>>>>

(** X7.  On a connected controller the per-index macros accept the
    indices 0 to 3 only: any other index raises a [JubileeStateError] in
    the state of the call, nothing sent; an index from 0 to 3 posts one
    [M98] command whose path names the index, whatever the parking table
    holds. *)
Theorem tool_macros_check_the_index :
  forall json_loads st index,
    live (self st) ->
    ((index < 0 \/ 3 < index)%Z ->
     pickup_tool_macro json_loads index st = (Raise bad_macro_index, st)
     /\ park_tool_macro json_loads index st = (Raise bad_macro_index, st))
    /\ ((0 <= index <= 3)%Z ->
        forall r st',
          (pickup_tool_macro json_loads index st = (r, st') ->
           posted (net st')
           = posted (net st)
             ++ ["M98 P" ++ PyStr.quoted
                   ("0:/macros/tool_manager/pickup_tool/pickup_tool"
                    ++ PyStr.str_of_int index ++ ".g")]%string)
          /\ (park_tool_macro json_loads index st = (r, st') ->
              posted (net st')
              = posted (net st)
                ++ ["M98 P" ++ PyStr.quoted
                      ("0:/macros/tool_manager/park_tool/park_tool"
                       ++ PyStr.str_of_int index ++ ".g")]%string)).
Proof.
  intros json_loads st index Hl. pose proof Hl as [Hsim _]. split.
  - intros Hout. unfold pickup_tool_macro, park_tool_macro, bind, get_self.
    rewrite Hsim.
    assert (E : ((0 <=? index)%Z && (index <=? 3)%Z) = false).
    { destruct (Z.leb_spec 0 index), (Z.leb_spec index 3); simpl; lia. }
    rewrite E. split; reflexivity.
  - intros Hin r st'.
    assert (E : ((0 <=? index)%Z && (index <=? 3)%Z) = true).
    { destruct (Z.leb_spec 0 index), (Z.leb_spec index 3); simpl; lia. }
    split; intros H.
    + unfold pickup_tool_macro, bind at 1, get_self in H.
      rewrite Hsim, E in H. simpl in H.
      exact (tool_macro_posted json_loads (pickup_tool_macro_cmd index) st r st'
               Hl ltac:(unfold bind at 1, get_self; rewrite Hsim; exact H)).
    + unfold park_tool_macro, bind at 1, get_self in H.
      rewrite Hsim, E in H. simpl in H.
      exact (tool_macro_posted json_loads (park_tool_macro_cmd index) st r st'
               Hl ltac:(unfold bind at 1, get_self; rewrite Hsim; exact H)).
Qed.

Lemma tool_macros_check_the_index_witness :
  let st := Bench.boot Bench.lab [Bench.ok ""] in
  pickup_tool_macro Decoders.json_loads 4 st = (Raise bad_macro_index, st)
  /\ posted (net (snd (park_tool_macro Decoders.json_loads 2 st)))
     = ["M98 P" ++ PyStr.quoted "0:/macros/tool_manager/park_tool/park_tool2.g"]%string.
Proof.
  intros st.
  destruct (tool_macros_check_the_index Decoders.json_loads st 4%Z
              (conj eq_refl eq_refl)) as [Hout _].
  destruct (tool_macros_check_the_index Decoders.json_loads st 2%Z
              (conj eq_refl eq_refl)) as [_ Hin].
  split.
  - apply Hout. right. lia.
  - exact (proj2 (Hin ltac:(lia) _ _) (surjective_pairing _)).
Defined.

(* ================================================================== *)
(** * Simulation mode *)
(* ================================================================== *)

(** What the simulated [gcode] answers. *)
Definition simulated_reply (cmd : string) : string :=
  if PyStr.startswith cmd "M409"
  then ("{" ++ PyStr.quoted "result" ++ ": [true, true, true, true]}")%string
  else if PyStr.startswith cmd "M114"
  then "X:0.00 Y:0.00 Z:0.00 U:0.00 Count 0 0 0 0"
  else if PyStr.startswith cmd "M119"
  then ("X: open" ++ nl ++ "Y: open" ++ nl ++ "Z: open" ++ nl ++ "U: open")%string
  else "".

Definition set_mode (absolute : bool) (st : state) : state :=
  {| self := with_absolute_positioning absolute (self st); net := net st |}.

Definition set_homed (flags : list json) (st : state) : state :=
  {| self := with_axes_homed flags (self st); net := net st |}.

Definition position_zero : gmap string (option Q) :=
  <["X" := Some 0%Q]> (<["Y" := Some 0%Q]>
    (<["Z" := Some 0%Q]> (<["U" := Some 0%Q]> ∅))).

Lemma simulated_gcode json_loads cmd response_wait st :
  simulated (self st) = true ->
  gcode json_loads cmd response_wait st = (Return (simulated_reply cmd), st).
Proof.
  intros Hsim. unfold gcode, bind, get_self, simulated_reply. rewrite Hsim.
  destruct (PyStr.startswith cmd "M409"); [reflexivity|].
  destruct (PyStr.startswith cmd "M114"); [reflexivity|].
  destruct (PyStr.startswith cmd "M119"); reflexivity.
Qed.

Lemma simulated_move_xyzu json_loads py_str x y z u s param wait st :
  simulated (self st) = true ->
  _move_xyzu json_loads py_str x y z u s param wait st = (Return tt, st).
Proof.
  intros Hsim.
  unfold _move_xyzu, machine_homed, bind at 1, get_self. rewrite Hsim.
  unfold _move_xyzu_body, bind at 1, get_self. rewrite Hsim.
  unfold bind at 1, send. rewrite (simulated_gcode _ _ _ _ Hsim).
  destruct wait; [|reflexivity].
  unfold bind at 1. rewrite (simulated_gcode _ _ _ _ Hsim). reflexivity.
Qed.

(** X8.  In simulation mode no method sends anything and none fails: a
    move returns whatever its target is, without a limit check and without
    the homing gate, recording only the positioning mode; [home_xyu] and
    the body of [home_all] mark the four axes homed, Z too; the tool
    sequences and the macros return for any index; [gcode] answers from a
    fixed table. *)
Theorem simulation_sends_nothing :
  forall json_loads py_float py_str st,
    simulated (self st) = true ->
    (forall cmd response_wait,
        gcode json_loads cmd response_wait st
        = (Return (simulated_reply cmd), st))
    /\ (forall x y z u s param wait,
           move_to json_loads py_float py_str x y z u s param wait st
           = (Return tt, set_mode true st))
    /\ (forall dx dy dz du s param wait,
           move json_loads py_float py_str dx dy dz du s param wait st
           = (Return tt, set_mode false st))
    /\ home_xyu json_loads st
       = (Return tt,
          set_homed [JBool true; JBool true; JBool true; JBool true] st)
    /\ home_all_body json_loads st
       = (Return tt,
          set_homed [JBool true; JBool true; JBool true; JBool true] st)
    /\ get_position json_loads py_float st = (Return position_zero, st)
    /\ (forall index z_override speed,
           pickup_tool_sequence json_loads py_float py_str
                                index z_override speed st = (Return tt, st)
           /\ park_tool_sequence json_loads py_float py_str
                                 index z_override speed st = (Return tt, st)
           /\ pickup_tool_macro json_loads index st = (Return tt, st)
           /\ park_tool_macro json_loads index st = (Return tt, st))
    /\ push_machine_state json_loads st = (Return tt, st)
    /\ pop_machine_state json_loads st = (Return tt, st)
    /\ (forall t millis, dwell json_loads py_str t millis st = (Return tt, st))
    /\ disconnect st = (Return tt, st).
Proof.
  intros json_loads py_float py_str st Hsim.
  assert (Hsim' : forall b, simulated (self (set_mode b st)) = true)
    by (intros b; exact Hsim).
  split; [intros; apply simulated_gcode, Hsim|].
  split.
  { intros. unfold move_to, bind at 1, get_self. rewrite Hsim.
    unfold bind at 1, _set_absolute_positioning, bind at 1, get_self, set_self.
    rewrite Hsim. fold (set_mode true st).
    unfold bind at 1, _check_axis_limits, bind at 1, get_self.
    rewrite (Hsim' true). unfold ret.
    apply simulated_move_xyzu, Hsim'. }
  split.
  { intros. unfold move, bind at 1, get_self. rewrite Hsim.
    unfold bind at 1, _set_relative_positioning, bind at 1, get_self, set_self.
    rewrite Hsim. fold (set_mode false st).
    unfold bind at 1, _check_axis_limits, bind at 1, get_self.
    rewrite (Hsim' false). unfold ret.
    apply simulated_move_xyzu, Hsim'. }
  split; [unfold home_xyu, bind, get_self; rewrite Hsim; reflexivity|].
  split; [unfold home_all_body, bind, get_self; rewrite Hsim; reflexivity|].
  split; [unfold get_position, bind, get_self; rewrite Hsim; reflexivity|].
  split.
  { intros index z_override speed.
    unfold pickup_tool_sequence, park_tool_sequence, pickup_tool_macro,
      park_tool_macro, bind, get_self. rewrite Hsim. repeat split. }
  split; [unfold push_machine_state, bind, get_self; rewrite Hsim; reflexivity|].
  split; [unfold pop_machine_state, bind, get_self; rewrite Hsim; reflexivity|].
  split; [intros; unfold dwell, bind, get_self; rewrite Hsim; reflexivity|].
  unfold disconnect, bind, get_self. rewrite Hsim. reflexivity.
Qed.

(** A simulated controller as [__init__] leaves it: no session, no limits,
    no axis homed. *)
Definition simulated_lab : controller :=
  {| simulated := true;
     crash_detection := false;
     session := false;
     _absolute_positioning := true;
     _axis_limits := None;
     axes_homed := [JBool false; JBool false; JBool false; JBool false];
     tool_parking_positions := default_parking |}.

Lemma simulation_sends_nothing_witness :
  let st := Bench.boot simulated_lab [] in
  Bench.move_to (Some 99999%Q) None None None speed_default None true st
  = (Return tt, set_mode true st)
  /\ Bench.pickup_tool_sequence 42 None speed_default st = (Return tt, st).
Proof.
  intros st.
  destruct (simulation_sends_nothing
              Decoders.json_loads Decoders.decimal_float Decoders.py_str st
              eq_refl)
    as (_ & Hmove & _ & _ & _ & _ & Hseq & _).
  split; [apply Hmove | apply Hseq].
Defined.

(** Two positions with the same keys and equal values. *)
Definition same_position (a b : gmap string (option Q)) : Prop :=
  forall k,
    match a !! k, b !! k with
    | Some (Some p), Some (Some q) => (p == q)%Q
    | Some None, Some None => True
    | None, None => True
    | _, _ => False
    end.

(** X9.  The simulated replies agree with the simulated getters: the
    position [get_position] reports in simulation is what its parser reads
    in the simulated reply to [M114], and the simulated reply to the query
    of the homed flags passes the test of the homing gate. *)
Theorem simulated_replies_are_consistent :
  forall json_loads py_float st zero,
    simulated (self st) = true ->
    py_float "0.00" = Some zero -> (zero == 0)%Q ->
    json_loads (simulated_reply M409_homed)
    = Some (JObj [("result", json_true4)]) ->
    (exists reply pos,
        send json_loads "M114" st = (Return reply, st)
        /\ PyStr.contains "Count" reply = true
        /\ get_position json_loads py_float st = (Return pos, st)
        /\ same_position (parse_position py_float reply) pos)
    /\ (exists reply j flags,
           send json_loads M409_homed st = (Return reply, st)
           /\ json_loads reply = Some j
           /\ JsonOps.getitem_key j "result" = Return flags
           /\ JsonOps.all_first4 flags = Return true).
Proof.
  intros json_loads py_float st zero Hsim Hzero Hz Hjson. split.
  - exists (simulated_reply "M114"), position_zero.
    split; [apply simulated_gcode, Hsim|]. split; [reflexivity|].
    split; [unfold get_position, bind, get_self; rewrite Hsim; reflexivity|].
    change (simulated_reply "M114")
      with "X:0.00 Y:0.00 Z:0.00 U:0.00 Count 0 0 0 0".
    change (parse_position py_float
              "X:0.00 Y:0.00 Z:0.00 U:0.00 Count 0 0 0 0")
      with (fold_left (parse_element py_float)
              ["X" ++ ":" ++ "0.00"; "Y" ++ ":" ++ "0.00";
               "Z" ++ ":" ++ "0.00"; "U" ++ ":" ++ "0.00"]%string ∅).
    cbn [fold_left]. rewrite !parse_element_pair by reflexivity.
    rewrite Hzero. intros k. unfold position_zero.
    repeat (rewrite !lookup_insert; repeat case_decide; subst;
            try congruence; try exact Hz).
    rewrite !lookup_empty. exact I.
  - exists (simulated_reply M409_homed), (JObj [("result", json_true4)]),
      json_true4.
    split; [apply simulated_gcode, Hsim|]. split; [exact Hjson|].
    split; reflexivity.
Qed.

<<<<

**Try it:**
Beginning at the top of the data, please return every line until and including the line containing "((index < 0 \/ 3 < index)%Z ->", copied exactly, and nothing past it.

**Task solution:**
(** X7.  On a connected controller the per-index macros accept the
    indices 0 to 3 only: any other index raises a [JubileeStateError] in
    the state of the call, nothing sent; an index from 0 to 3 posts one
    [M98] command whose path names the index, whatever the parking table
    holds. *)
Theorem tool_macros_check_the_index :
  forall json_loads st index,
    live (self st) ->
    ((index < 0 \/ 3 < index)%Z ->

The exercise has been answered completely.